--- Dataset records ---

(* ===== verification/ClientLogic.v ===== *)
(** * The edge client: meaning of its operations, and its tasks' discipline

    The operations of Client given their meaning on the shared state, with a history
    of what the controller issued and what the cache lost; what a task knows, when it
    may perform an operation, and that every task of the client obeys. *)

From S2P Require Import Prelude Message EdgeWire Address Services Rest Tasks Http Enroll SessionCert Client.

Section obeys.
Context `{JsonLib} `{!RestJson} `{TlsLib} `{EnrollLib} `{CertJson}.
Notation ctask := (task client_sig).
Context (cfg : settings).

(** ** Meaning of the operations *)

Definition set_token (t : option AuthToken) (exp : option Z) (c : client) : client :=
  mkClient t exp (reauth_lock c) (polls c) (holder c) (holder_lock c).
Definition set_lock (l : option nat) (c : client) : client :=
  mkClient (token c) (expires_at c) l (polls c) (holder c) (holder_lock c).
Definition set_polls (p : poll_state) (c : client) : client :=
  mkClient (token c) (expires_at c) (reauth_lock c) p (holder c) (holder_lock c).
Definition set_holder (st : SessionCertState) (c : client) : client :=
  mkClient (token c) (expires_at c) (reauth_lock c) (polls c) st (holder_lock c).
Definition set_holder_lock (l : option nat) (c : client) : client :=
  mkClient (token c) (expires_at c) (reauth_lock c) (polls c) (holder c) l.
Definition cache (c : client) : sessions := dial_sessions (polls c).
Definition set_cache (m : sessions) (c : client) : client :=
  set_polls (mkPoll (last_service_update (polls c)) (services (polls c)) m) c.

(** The two long locks apart, one lock's critical section.  A request, a sleep and
    the like leave the state alone, and their answer is open. *)
Definition effect (i : nat) (o : client_op) : client → client_answer o → client → Prop :=
  match o with
  | ReadToken => λ c a c', a = token c ∧ c' = c
  | StoreToken t exp => λ c _ c', c' = set_token (Some t) (exp ≫= parse_expires_at cfg) c
  | ReadExpiry => λ c a c', a = expires_at c ∧ c' = c
  | LockReauth => λ c _ c', reauth_lock c = None ∧ c' = set_lock (Some i) c
  | UnlockReauth => λ c _ c', c' = set_lock None c
  | CachedDialSession key => λ c a c', a = cache c !! key ∧ c' = c
  | CacheDialSession key s => λ c _ c', c' = set_cache (<[key := s]> (cache c)) c
  | EvictDialSession key => λ c _ c', c' = set_cache (delete key (cache c)) c
  | EvictDeadDialSession key id => λ c a c',
      a = (evict_dead_dial_session key id (cache c)).1 ∧ c' = set_cache (evict_dead_dial_session key id (cache c)).2 c
  | RecacheDialSession key id s => λ c a c',
      a = (recache_refreshed_dial_session key id s (cache c)).1 ∧
      c' = set_cache (recache_refreshed_dial_session key id s (cache c)).2 c
  | SnapshotDialSessions => λ c a c', a ≡ₚ map_to_list (cache c) ∧ c' = c
  | ClearDialSessions => λ c _ c', c' = set_cache ∅ c
  | ReadLastUpdate => λ c a c', a = last_service_update (polls c) ∧ c' = c
  | StoreServices fetched ts => λ c a c',
      ∃ order, is_order order ∧ a = (store_and_process order fetched ts (polls c)).1 ∧
               c' = set_polls (store_and_process order fetched ts (polls c)).2 c
  | LockHolder => λ c _ c', holder_lock c = None ∧ c' = set_holder_lock (Some i) c
  | UnlockHolder => λ c _ c', c' = set_holder_lock None c
  | ReadHolder => λ c a c', a = holder c ∧ c' = c
  | StoreHolder st => λ c _ c', c' = set_holder st c
  | _ => λ c _ c', c' = c
  end.

(** A dropped task drops its guards. *)
Definition release (i : nat) (l : option nat) : option nat := if bool_decide (l = Some i) then None else l.
Definition drop_guard (i : nat) (c : client) : client :=
  set_lock (release i (reauth_lock c)) (set_holder_lock (release i (holder_lock c)) c).

(** ** History *)

(** An operation performed: by which task, with which answer, under which token and
    with which certificate. *)
Record entry : Type := mkEntry {
  by_task : nat;
  what : { o : client_op & client_answer o };
  under : option AuthToken;
  certified : SessionCertState
}.

Record history : Type := mkHist {
  issued : gset string;
  created : list (string * string);
  retired : gset string;
  trace : list entry
}.

Definition no_history : history := mkHist ∅ [] ∅ [].

Definition cached_ids (m : sessions) : gset string := list_to_set (map (λ kv, sd_id kv.2) (map_to_list m)).

(** The session a reply to [POST /sessions] brings, and for which service. *)
Definition brings (o : client_op) : client_answer o → option (string * SessionType * string) :=
  match o with
  | Http (PostSession _ service_id type) => λ a,
      match do_create_session a with Ok s => Some (service_id, type, sd_id s) | Err _ => None end
  | _ => λ _, None
  end.

(** The controller issues each session id once, and answers a request for a session
    with that session. *)
Definition controller_ok (o : client_op) : client_answer o → history → Prop :=
  match o with
  | Http (PostSession _ _ _) => λ a h, ∀ s, do_create_session a = Ok s → sd_id s ∉ issued h
  | Http (GetSession _ id) => λ a _, ∀ d, do_get_session_detail a = Ok d → sd_id d = id
  | _ => λ _ _, True
  end.

Definition record (i : nat) (o : client_op) (a : client_answer o) (c c' : client) (h : history) : history :=
  mkHist
    (match brings o a with Some (_, _, id) => {[id]} ∪ issued h | None => issued h end)
    (match brings o a with Some (key, DialSession, id) => (key, id) :: created h | _ => created h end)
    (retired h ∪ (cached_ids (cache c) ∖ cached_ids (cache c')))
    (trace h ++ [mkEntry i (existT o a) (token c) (holder c)]).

---

Requirement:
Retype the records above, but only those lines that fall between the line containing "Record entry : Type" and the line containing "(** The session", with both of those lines included, exactly as written.

Answer to this task:
Record entry : Type := mkEntry {
  by_task : nat;
  what : { o : client_op & client_answer o };
  under : option AuthToken;
  certified : SessionCertState
}.

Record history : Type := mkHist {
  issued : gset string;
  created : list (string * string);
  retired : gset string;
  trace : list entry
}.

Definition no_history : history := mkHist ∅ [] ∅ [].

Definition cached_ids (m : sessions) : gset string := list_to_set (map (λ kv, sd_id kv.2) (map_to_list m)).

(** The session a reply to [POST /sessions] brings, and for which service. *)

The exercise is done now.